Check each line of the data, and copy those where "with" appears.

(Collection entries)
====

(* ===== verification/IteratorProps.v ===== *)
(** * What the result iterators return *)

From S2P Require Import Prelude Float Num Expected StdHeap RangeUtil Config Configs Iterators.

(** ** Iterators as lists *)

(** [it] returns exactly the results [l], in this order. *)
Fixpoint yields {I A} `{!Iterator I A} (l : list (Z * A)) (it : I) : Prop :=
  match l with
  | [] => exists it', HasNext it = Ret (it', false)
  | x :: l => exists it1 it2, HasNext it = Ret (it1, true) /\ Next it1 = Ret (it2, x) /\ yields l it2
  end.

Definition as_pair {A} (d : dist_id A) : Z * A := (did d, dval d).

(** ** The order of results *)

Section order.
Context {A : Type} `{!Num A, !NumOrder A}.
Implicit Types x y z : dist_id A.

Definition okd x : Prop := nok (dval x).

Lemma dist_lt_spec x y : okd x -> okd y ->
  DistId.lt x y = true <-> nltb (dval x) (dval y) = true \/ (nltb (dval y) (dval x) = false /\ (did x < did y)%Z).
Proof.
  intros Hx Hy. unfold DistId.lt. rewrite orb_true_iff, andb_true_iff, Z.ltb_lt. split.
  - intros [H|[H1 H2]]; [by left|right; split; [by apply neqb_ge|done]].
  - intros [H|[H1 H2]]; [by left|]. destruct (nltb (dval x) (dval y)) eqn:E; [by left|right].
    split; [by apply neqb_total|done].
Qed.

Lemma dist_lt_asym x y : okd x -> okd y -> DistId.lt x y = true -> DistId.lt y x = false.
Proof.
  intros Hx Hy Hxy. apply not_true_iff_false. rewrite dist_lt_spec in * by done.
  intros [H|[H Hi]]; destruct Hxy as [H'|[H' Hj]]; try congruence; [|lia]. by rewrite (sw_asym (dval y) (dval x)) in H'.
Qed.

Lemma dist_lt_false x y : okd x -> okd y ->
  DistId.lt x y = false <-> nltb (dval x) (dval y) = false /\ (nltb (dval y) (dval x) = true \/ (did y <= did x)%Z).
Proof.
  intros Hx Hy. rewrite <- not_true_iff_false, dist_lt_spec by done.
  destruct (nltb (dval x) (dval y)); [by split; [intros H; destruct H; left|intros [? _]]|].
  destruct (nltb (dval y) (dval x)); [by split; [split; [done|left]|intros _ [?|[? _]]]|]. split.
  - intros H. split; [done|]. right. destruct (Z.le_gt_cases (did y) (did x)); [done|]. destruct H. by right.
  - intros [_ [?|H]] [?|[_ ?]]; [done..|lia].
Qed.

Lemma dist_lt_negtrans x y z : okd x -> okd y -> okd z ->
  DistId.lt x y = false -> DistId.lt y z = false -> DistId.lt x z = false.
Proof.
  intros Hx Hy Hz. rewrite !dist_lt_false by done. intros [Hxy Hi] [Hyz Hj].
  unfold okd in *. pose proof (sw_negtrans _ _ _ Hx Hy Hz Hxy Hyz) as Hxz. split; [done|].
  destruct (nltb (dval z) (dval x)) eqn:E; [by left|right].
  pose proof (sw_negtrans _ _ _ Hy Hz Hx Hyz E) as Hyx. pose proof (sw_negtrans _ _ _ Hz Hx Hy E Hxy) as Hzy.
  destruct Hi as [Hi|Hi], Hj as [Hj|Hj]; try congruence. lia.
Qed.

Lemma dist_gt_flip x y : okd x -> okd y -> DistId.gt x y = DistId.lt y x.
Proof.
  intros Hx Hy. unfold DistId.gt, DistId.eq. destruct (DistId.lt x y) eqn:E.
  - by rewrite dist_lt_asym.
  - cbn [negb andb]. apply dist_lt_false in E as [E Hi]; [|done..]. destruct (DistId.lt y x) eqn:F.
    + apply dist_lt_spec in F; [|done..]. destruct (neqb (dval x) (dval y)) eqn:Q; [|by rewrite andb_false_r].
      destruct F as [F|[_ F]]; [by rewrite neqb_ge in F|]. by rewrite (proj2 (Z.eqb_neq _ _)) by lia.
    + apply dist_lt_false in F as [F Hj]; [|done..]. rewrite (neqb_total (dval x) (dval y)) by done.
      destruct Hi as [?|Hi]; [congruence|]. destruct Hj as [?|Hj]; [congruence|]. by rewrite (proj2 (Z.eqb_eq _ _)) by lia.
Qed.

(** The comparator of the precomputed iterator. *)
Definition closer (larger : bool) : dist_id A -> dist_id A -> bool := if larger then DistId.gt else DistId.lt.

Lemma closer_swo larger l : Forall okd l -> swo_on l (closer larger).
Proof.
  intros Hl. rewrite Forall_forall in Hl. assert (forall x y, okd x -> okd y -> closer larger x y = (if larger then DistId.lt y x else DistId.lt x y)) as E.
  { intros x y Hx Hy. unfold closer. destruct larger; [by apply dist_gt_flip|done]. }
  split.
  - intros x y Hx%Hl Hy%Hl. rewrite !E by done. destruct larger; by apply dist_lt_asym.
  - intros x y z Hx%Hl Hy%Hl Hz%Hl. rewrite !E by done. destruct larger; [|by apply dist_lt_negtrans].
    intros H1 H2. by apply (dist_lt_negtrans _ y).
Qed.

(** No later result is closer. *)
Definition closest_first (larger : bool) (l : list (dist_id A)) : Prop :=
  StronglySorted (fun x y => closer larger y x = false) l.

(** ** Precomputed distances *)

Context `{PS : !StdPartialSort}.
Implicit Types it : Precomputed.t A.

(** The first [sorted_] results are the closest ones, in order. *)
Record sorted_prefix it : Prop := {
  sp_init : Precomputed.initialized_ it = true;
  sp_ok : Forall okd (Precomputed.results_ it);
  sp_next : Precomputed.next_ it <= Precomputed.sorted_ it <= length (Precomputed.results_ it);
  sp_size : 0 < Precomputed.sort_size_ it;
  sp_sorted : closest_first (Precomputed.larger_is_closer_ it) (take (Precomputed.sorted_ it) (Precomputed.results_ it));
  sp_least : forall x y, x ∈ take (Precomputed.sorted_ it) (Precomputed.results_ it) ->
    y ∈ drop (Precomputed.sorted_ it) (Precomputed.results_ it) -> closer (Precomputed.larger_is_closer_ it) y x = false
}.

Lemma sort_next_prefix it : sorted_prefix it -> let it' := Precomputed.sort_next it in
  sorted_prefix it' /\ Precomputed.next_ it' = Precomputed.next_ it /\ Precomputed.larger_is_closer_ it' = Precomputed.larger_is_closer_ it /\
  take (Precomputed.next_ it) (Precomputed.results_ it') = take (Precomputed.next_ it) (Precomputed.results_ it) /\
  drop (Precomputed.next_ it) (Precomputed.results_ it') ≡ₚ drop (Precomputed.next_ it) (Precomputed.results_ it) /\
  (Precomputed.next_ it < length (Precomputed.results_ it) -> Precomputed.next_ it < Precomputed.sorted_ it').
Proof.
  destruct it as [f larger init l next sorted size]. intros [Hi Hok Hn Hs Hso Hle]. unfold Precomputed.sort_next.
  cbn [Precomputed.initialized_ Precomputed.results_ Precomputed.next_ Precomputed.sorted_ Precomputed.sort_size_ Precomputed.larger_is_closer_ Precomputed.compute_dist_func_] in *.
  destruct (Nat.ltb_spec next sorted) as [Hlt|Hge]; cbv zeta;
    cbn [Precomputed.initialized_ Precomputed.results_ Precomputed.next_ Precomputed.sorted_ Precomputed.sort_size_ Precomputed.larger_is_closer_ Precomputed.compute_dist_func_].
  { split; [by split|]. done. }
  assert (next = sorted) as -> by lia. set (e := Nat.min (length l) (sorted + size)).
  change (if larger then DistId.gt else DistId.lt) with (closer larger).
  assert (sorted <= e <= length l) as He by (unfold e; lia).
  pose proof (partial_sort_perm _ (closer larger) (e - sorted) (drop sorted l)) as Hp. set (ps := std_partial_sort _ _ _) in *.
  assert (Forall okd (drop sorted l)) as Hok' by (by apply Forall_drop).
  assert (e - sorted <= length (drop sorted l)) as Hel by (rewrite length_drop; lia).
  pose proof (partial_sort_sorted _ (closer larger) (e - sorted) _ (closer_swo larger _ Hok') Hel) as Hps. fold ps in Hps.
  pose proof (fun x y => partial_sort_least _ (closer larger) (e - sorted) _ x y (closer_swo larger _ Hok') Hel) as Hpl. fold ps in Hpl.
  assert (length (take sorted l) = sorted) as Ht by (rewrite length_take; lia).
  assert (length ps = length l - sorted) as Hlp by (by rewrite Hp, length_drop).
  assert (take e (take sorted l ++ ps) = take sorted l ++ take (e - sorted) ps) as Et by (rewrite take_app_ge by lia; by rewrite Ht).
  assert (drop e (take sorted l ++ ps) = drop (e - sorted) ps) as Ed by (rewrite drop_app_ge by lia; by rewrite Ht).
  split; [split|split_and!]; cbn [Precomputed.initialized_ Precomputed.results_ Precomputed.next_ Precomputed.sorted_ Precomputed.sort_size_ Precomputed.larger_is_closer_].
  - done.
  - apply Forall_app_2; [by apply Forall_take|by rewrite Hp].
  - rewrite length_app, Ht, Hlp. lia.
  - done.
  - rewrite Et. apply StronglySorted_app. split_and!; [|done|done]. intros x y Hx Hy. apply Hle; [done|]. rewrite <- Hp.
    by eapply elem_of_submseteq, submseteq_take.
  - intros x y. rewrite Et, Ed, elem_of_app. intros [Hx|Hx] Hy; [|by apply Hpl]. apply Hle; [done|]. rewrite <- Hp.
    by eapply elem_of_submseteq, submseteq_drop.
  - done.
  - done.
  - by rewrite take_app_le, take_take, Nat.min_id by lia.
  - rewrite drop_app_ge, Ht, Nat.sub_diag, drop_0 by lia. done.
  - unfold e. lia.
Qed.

====

_Reply to the task_
  match l with
  change (if larger then DistId.gt else DistId.lt) with (closer larger).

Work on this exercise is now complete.